Provided entries START

(** C33: the next point is one of the enabled points on one of its days, at
    the smallest number of minutes ahead (from 1 to a full week), and that
    number is reported; none is reported exactly when no point is enabled on
    any day. *)
Theorem next_point_correct config weekday minute :
  0 <= weekday < 7 -> 0 <= minute < 1440 -> minutes_ok config -> 0 <= cf_count config <= 8 ->
  let '(best, distance) := next_point_index config weekday minute in
  (best = NO_INDEX /\ distance = UINT16_MAX /\ forall i day, ~ occurs config i day) \/
  (exists i day, best = Z.of_nat i /\ occurs config i day /\
     distance = until weekday minute day (pt_minute_of_day (point_at config i)) /\
     forall j day', occurs config j day' ->
       distance <= until weekday minute day' (pt_minute_of_day (point_at config j))).
Proof.
  intros Hw Hm Hok Hc. unfold next_point_index.
  change [0; 1; 2; 3; 4; 5; 6] with days.
  rewrite (scan_pairs (fun best f i => next_candidate config weekday minute f best i)
    (next_cost config weekday minute) (fun x => Z.of_nat x.2) (points_of config)).
  2: { intros best d i Hd%days_In. by apply next_candidate_cost. }
  set (xs := concat _).
  pose proof (keep_min_spec (next_cost config weekday minute) (fun x => Z.of_nat x.2) xs
    (UINT32_MAX, NO_INDEX)) as Hs. cbv zeta in Hs.
  assert (Hocc : forall j day, occurs config j day ->
    exists x, x ∈ xs /\ next_cost config weekday minute x
      = Some (until weekday minute day (pt_minute_of_day (point_at config j)))).
  { intros j day [Hj Ha]. pose proof (applies_day _ _ Ha) as Hd.
    exists ((day - weekday) mod 7, j). split.
    - apply elem_pairs. split; [apply days_In; words|done].
    - unfold next_cost. cbn [fst snd]. rewrite rem_mod by words.
      replace ((weekday + (day - weekday) mod 7) mod 7) with day by words. by rewrite Ha. }
  destruct (fold_left _ xs _) as [d b]. cbn [fst snd] in *.
  destruct Hs as [[[= -> ->] Hmin]|(Hlt & ([f i] & Hx & Hcost & ->) & Hmin)].
  - left. split; [done|]. split; [done|]. intros i day Ho.
    destruct (Hocc i day Ho) as (x & Hx & Hcx). specialize (Hmin x _ Hx Hcx).
    pose proof (until_range weekday minute day (pt_minute_of_day (point_at config i))).
    unfold UINT32_MAX in *. lia.
  - right. apply elem_pairs in Hx as [Hf%days_In Hi]. unfold next_cost in Hcost. cbn [fst snd] in *.
    destruct (point_applies_on _ _) eqn:Ea; [|done]. injection Hcost as Hd.
    exists i, (Z.rem (weekday + f) 7).
    pose proof (until_range weekday minute (Z.rem (weekday + f) 7) (pt_minute_of_day (point_at config i))).
    assert (Hdist : (if d =? UINT32_MAX then UINT16_MAX
                     else if UINT16_MAX <? d then UINT16_MAX else u16 d) = d).
    { unfold UINT32_MAX, UINT16_MAX. split_if; bools; [lia|]. split_if; bools; [lia|]. words. }
    rewrite Hdist. split; [done|]. split; [done|]. split; [done|]. intros j day' Ho.
    destruct (Hocc j day' Ho) as (x & Hx & Hcx). by apply (Hmin x _ Hx Hcx).
Qed.

Definition latest_cost (config : config_t) (weekday minute : Z) (x : Z * nat) : option Z :=
  let day := Z.rem (weekday - x.1 + 7) 7 in
  let pm := pt_minute_of_day (point_at config x.2) in
  if point_applies_on (point_at config x.2) day && negb ((x.1 =? 0) && (minute <? pm))
  then Some (since weekday minute day pm) else None.

Lemma latest_candidate_cost config weekday minute best f i :
  0 <= weekday < 7 -> 0 <= minute < 1440 -> minutes_ok config -> 0 <= f < 7 ->
  latest_candidate config weekday minute f best i
  = keep_min (latest_cost config weekday minute) (fun x => Z.of_nat x.2) best (f, i).
Proof.
  intros Hw Hm Hok Hf. unfold latest_candidate, keep_min, latest_cost. cbn [fst snd].
  rewrite rem_mod by lia.
  destruct (point_applies_on _ _) eqn:Ea; cbn [negb andb]; [|done].
  specialize (Hok i). set (pm := pt_minute_of_day (point_at config i)) in *.
  destruct ((f =? 0) && (minute <? pm)) eqn:E0; cbn [negb]; [done|].
  assert (Hd : u32 (f * 1440 + minute - pm) = since weekday minute ((weekday - f + 7) mod 7) pm).
  { unfold since. apply andb_false_iff in E0. destruct E0; bools; words. }
  by rewrite Hd.
Qed.

(** The latest point: it is an enabled point whose last occurrence is the
    most recent of all; none is reported exactly when every occurrence of the
    week is later today (a point that only ran today a week ago is not found). *)
Theorem latest_point_correct config weekday minute :
  0 <= weekday < 7 -> 0 <= minute < 1440 -> minutes_ok config -> 0 <= cf_count config <= 8 ->
  let best := latest_point_index config weekday minute in
  (best = NO_INDEX /\ forall i day, occurs config i day ->
     day = weekday /\ minute < pt_minute_of_day (point_at config i)) \/
  (exists i day, best = Z.of_nat i /\ occurs config i day /\
     forall j day', occurs config j day' ->
       since weekday minute day (pt_minute_of_day (point_at config i))
       <= since weekday minute day' (pt_minute_of_day (point_at config j))).
Proof.
  intros Hw Hm Hok Hc. cbv zeta. unfold latest_point_index.
  change [0; 1; 2; 3; 4; 5; 6] with days.
  rewrite (scan_pairs (fun best f i => latest_candidate config weekday minute f best i)
    (latest_cost config weekday minute) (fun x => Z.of_nat x.2) (points_of config)).
  2: { intros best d i Hd%days_In. by apply latest_candidate_cost. }
  set (xs := concat _).
  pose proof (keep_min_spec (latest_cost config weekday minute) (fun x => Z.of_nat x.2) xs
    (UINT32_MAX, NO_INDEX)) as Hs. cbv zeta in Hs.
  assert (Hocc : forall j day, occurs config j day ->
    (day = weekday /\ minute < pt_minute_of_day (point_at config j)) \/
    exists x, x ∈ xs /\ latest_cost config weekday minute x
      = Some (since weekday minute day (pt_minute_of_day (point_at config j)))).
  { intros j day [Hj Ha]. pose proof (applies_day _ _ Ha) as Hd.
    destruct (decide (day = weekday /\ minute < pt_minute_of_day (point_at config j)))
      as [?|Hn]; [by left|right].
    exists ((weekday - day) mod 7, j). split.
    - apply elem_pairs. split; [apply days_In; words|done].
    - unfold latest_cost. cbn [fst snd]. rewrite rem_mod by words.
      replace ((weekday - (weekday - day) mod 7 + 7) mod 7) with day by words. rewrite Ha.
      replace (((weekday - day) mod 7 =? 0) && (minute <? pt_minute_of_day (point_at config j)))
        with false; [done|]. symmetry. apply andb_false_iff.
      destruct (decide (day = weekday)) as [->|Hne].
      + right. apply Z.ltb_ge. lia.
      + left. apply Z.eqb_neq. words. }
  destruct (fold_left _ xs _) as [d b]. cbn [fst snd] in *.
  destruct Hs as [[[= -> ->] Hmin]|(Hlt & ([f i] & Hx & Hcost & ->) & Hmin)].
  - left. split; [done|]. intros i day Ho. destruct (Hocc i day Ho) as [?|(x & Hx & Hcx)]; [done|].
    specialize (Hmin x _ Hx Hcx). unfold since, UINT32_MAX in *. exfalso. words.
  - right. apply elem_pairs in Hx as [Hf%days_In Hi]. unfold latest_cost in Hcost. cbn [fst snd] in *.
    destruct (point_applies_on _ _) eqn:Ea; [|done]. cbn [andb] in Hcost.
    destruct (negb _) eqn:E0; [|done]. injection Hcost as Hd.
    exists i, (Z.rem (weekday - f + 7) 7). split; [done|]. split; [done|].
    intros j day' Ho. rewrite Hd.
    destruct (Hocc j day' Ho) as [[-> Hlate]|(x & Hx & Hcx)]; [|by apply (Hmin x _ Hx Hcx)].
    rewrite rem_mod in Hd by lia. pose proof (Hok i). pose proof (Hok j).
    unfold since in *. clear - Hd Hf Hw Hm Hlate E0 H H0.
    apply negb_true_iff, andb_false_iff in E0. destruct E0; bools; words.
Qed.

(** A schedule whose only point is later today has no latest point, though
    that point ran a week ago: after a restart there is nothing to catch up. *)
Theorem latest_misses_last_week :
  let config := config_zero <| cf_generation := 1 |> <| cf_enabled := true |> <| cf_count := 1 |>
    <| cf_points := {| pt_enabled := true; pt_minute_of_day := 600; pt_action := 1;
                       pt_days_mask := 1 |} :: replicate 7 point_zero |> in
  config_valid 1 config = true /\ point_applies_on (point_at config 0) 0 = true /\
  latest_point_index config 0 599 = NO_INDEX /\ latest_point_index config 0 600 = 0 /\
  latest_point_index config 6 1439 = 0 /\ next_point_index config 0 600 = (0, 10080).
Proof. by vm_compute. Qed.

Provided entries END

» What needs to be done:
Make a list of all lines in the data that contain "number".

» Exercise solution:
    the smallest number of minutes ahead (from 1 to a full week), and that
    number is reported; none is reported exactly when no point is enabled on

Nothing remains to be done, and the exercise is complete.